Le Canada, perçu comme une nation respectueuse des lois et garante de la justice sur le plan international, fait face depuis quelques années à un phénomène préoccupant qui ébranle cette image [10–13,16]. Des activistes politiques radicaux et extrémistes, profitant des libertés politiques et des complexités du système judiciaire, offrent systématiquement refuge et protection à des individus accusés dans leur pays d’origine de crimes financiers graves : détournements de fonds, corruption à grande échelle et fraudes économiques massives [1–4].
Ce rapport fait à la suite d’une première publication datée du 10 septembre dernier. Il analyse les mécanismes ayant permis à certains accusés financiers iraniens de recycler leurs actifs douteux dans le cadre légal canadien et d’y constituer des réseaux économiques, médiatiques et politiques. Ces tactiques comprennent :
- La création d’une couverture médiatique et politique :
Des personnes telles que Mahmoud Reza Khavari et Marjan Sheikholeslami sont entrées au Canada malgré de lourdes accusations de corruption et de détournement de fonds en Iran [1–4,7–9,22–23]. Khavari, ancien président de Bank Melli Iran, a fui au Canada en 2011 après la révélation d’une fraude bancaire de 2,6 milliards de dollars ; il a ensuite été condamné à 30 ans de prison par contumace, et Interpol a émis un mandat d’arrêt contre lui en 2017 [1–3,22].
De son côté, Marjan Sheikholeslami est accusée dans deux affaires majeures de détournement de fonds publics et de création de sociétés en Iran et en Turquie afin de contourner les sanctions internationales et de vendre des produits pétrochimiques, sans restituer les fonds à l’État iranien [7–9,23].

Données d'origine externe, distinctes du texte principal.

(** * qrgates: the ticket purchase handler (POST /api/orders)

    A shallow embedding of the order route handler and of the part of the
    Prisma schema it reads and writes.

    - Rows are records carrying the columns of the schema.  The
      storage-managed [createdAt]/[updatedAt] columns are left out: the
      handler neither reads nor writes them.
    - [Int] columns and the cart's [quantity] are integers ([Z]), the
      cart's quantity being the integer its JavaScript number holds;
      [Float] columns and the cart's [price] are IEEE-754 doubles
      ([float]), as JavaScript numbers are.
    - The handler is a program over storage and collaborator operations
      ([Op]); every [await] of the source is one operation.  Running a
      program alone gives the sequential behaviour ([runProg], [POST]);
      scheduling several programs operation by operation gives the
      request-parallel behaviour ([interleave]).  Reading the clock is an
      operation of its own.
    - [generateQRCode], [sendTicketEmail], the id generator [cuid] and the
      clock are collaborators outside the handler; they are parameters.
      A collaborator may reject, which makes the handler throw.
    - Storage calls are taken to fail only where the schema makes them
      fail on the handler's own path (a missing row); values stay within
      the range of their columns. *)

From Stdlib Require Import ZArith List String Ascii Bool Lia.
From Stdlib Require Import DecimalString DecimalNat.
From Stdlib Require DecimalPos DecimalZ.
From Stdlib Require Import PrimFloat Uint63.
From Stdlib Require FloatOps SpecFloat.
Import ListNotations.

Open Scope string_scope.
Open Scope Z_scope.

(* ================================================================== *)
(** ** JavaScript values used by the handler *)

(** The JavaScript number for the integer [z]: the double nearest to it,
    ties to even, and an infinity beyond the range of the doubles.  An
    integer a double holds is taken as it is, whatever its size. *)
Definition Z2float (z : Z) : float :=
  FloatOps.SF2Prim
    (SpecFloat.binary_normalize FloatOps.prec FloatOps.emax z 0 false).

(** Truthiness of a number: [0], [-0] and [NaN] are falsy. *)
Definition truthy_num (f : float) : bool :=
  negb (PrimFloat.is_zero f || PrimFloat.is_nan f).

(** Truthiness of an optional string: [undefined] and [""] are falsy. *)
Definition truthy_str (s : option string) : bool :=
  match s with
  | Some s => negb (String.eqb s "")
  | None => false
  end.

#[local] Set Warnings "-register-all".

Inductive json : Type :=
| JNull
| JBool (b : bool)
| JInt (z : Z)
| JNum (f : float)
| JStr (s : string)
| JArr (l : list json)
| JObj (fields : list (string * json)).

Definition json_opt_str (s : option string) : json :=
  match s with Some s => JStr s | None => JNull end.

Fixpoint assoc_get (k : string) (fields : list (string * json)) : option json :=
  match fields with
  | [] => None
  | (k', v) :: rest => if String.eqb k k' then Some v else assoc_get k rest
  end.

(** Property access [o.k] on a JSON value; [None] stands for [undefined]. *)
Definition json_get (k : string) (o : json) : option json :=
  match o with
  | JObj fields => assoc_get k fields
  | _ => None
  end.

Definition nat_to_string (n : nat) : string :=
  NilEmpty.string_of_uint (Nat.to_uint n).

(** [s.split(sep)] for a one-character separator. *)
Fixpoint split (sep : ascii) (s : string) : list string :=
  match s with
  | EmptyString => [EmptyString]
  | String c r =>
      if Ascii.eqb c sep then EmptyString :: split sep r
      else match split sep r with
           | h :: t => String c h :: t
           | [] => [String c EmptyString]
           end
  end.

(* ================================================================== *)
(** ** The schema (prisma/schema.prisma) *)

Module EventStatus.
Inductive t := UPCOMING | ONGOING | COMPLETED | CANCELLED.
Definition to_string (s : t) : string :=
  match s with
  | UPCOMING => "UPCOMING" | ONGOING => "ONGOING"
  | COMPLETED => "COMPLETED" | CANCELLED => "CANCELLED"
  end.
End EventStatus.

Ces individus ne sont pas arrivés comme réfugiés politiques, mais via des canaux légaux de résidence. Ils ont compris qu’il ne s’agissait pas de respecter la loi, mais de se dissimuler derrière elle, exploitant les failles judiciaires, la lenteur des procédures et les droits étendus des résidents pour transformer leur statut d’accusés en celui de victimes à protéger.
Dans des villes comme Vancouver, Montréal et Toronto, des acteurs médiatiques tels que Mira Nassiri, Kamran Malekpour et Shahram Yazdanpanah ont contribué à forger cette image inversée [17–21]. Dans leurs émissions, publications ou débats diffusés notamment sur les réseaux sociaux, ces accusés sont présentés comme des « combattants de la liberté » ou des « victimes du gouvernement iranien », sans mention de l’origine des fonds transférés ni de l’absence de jugement au Canada. La voix des plaignants est ainsi étouffée. Ce discours vise clairement à susciter la sympathie du public et à détourner l’attention des procédures judiciaires.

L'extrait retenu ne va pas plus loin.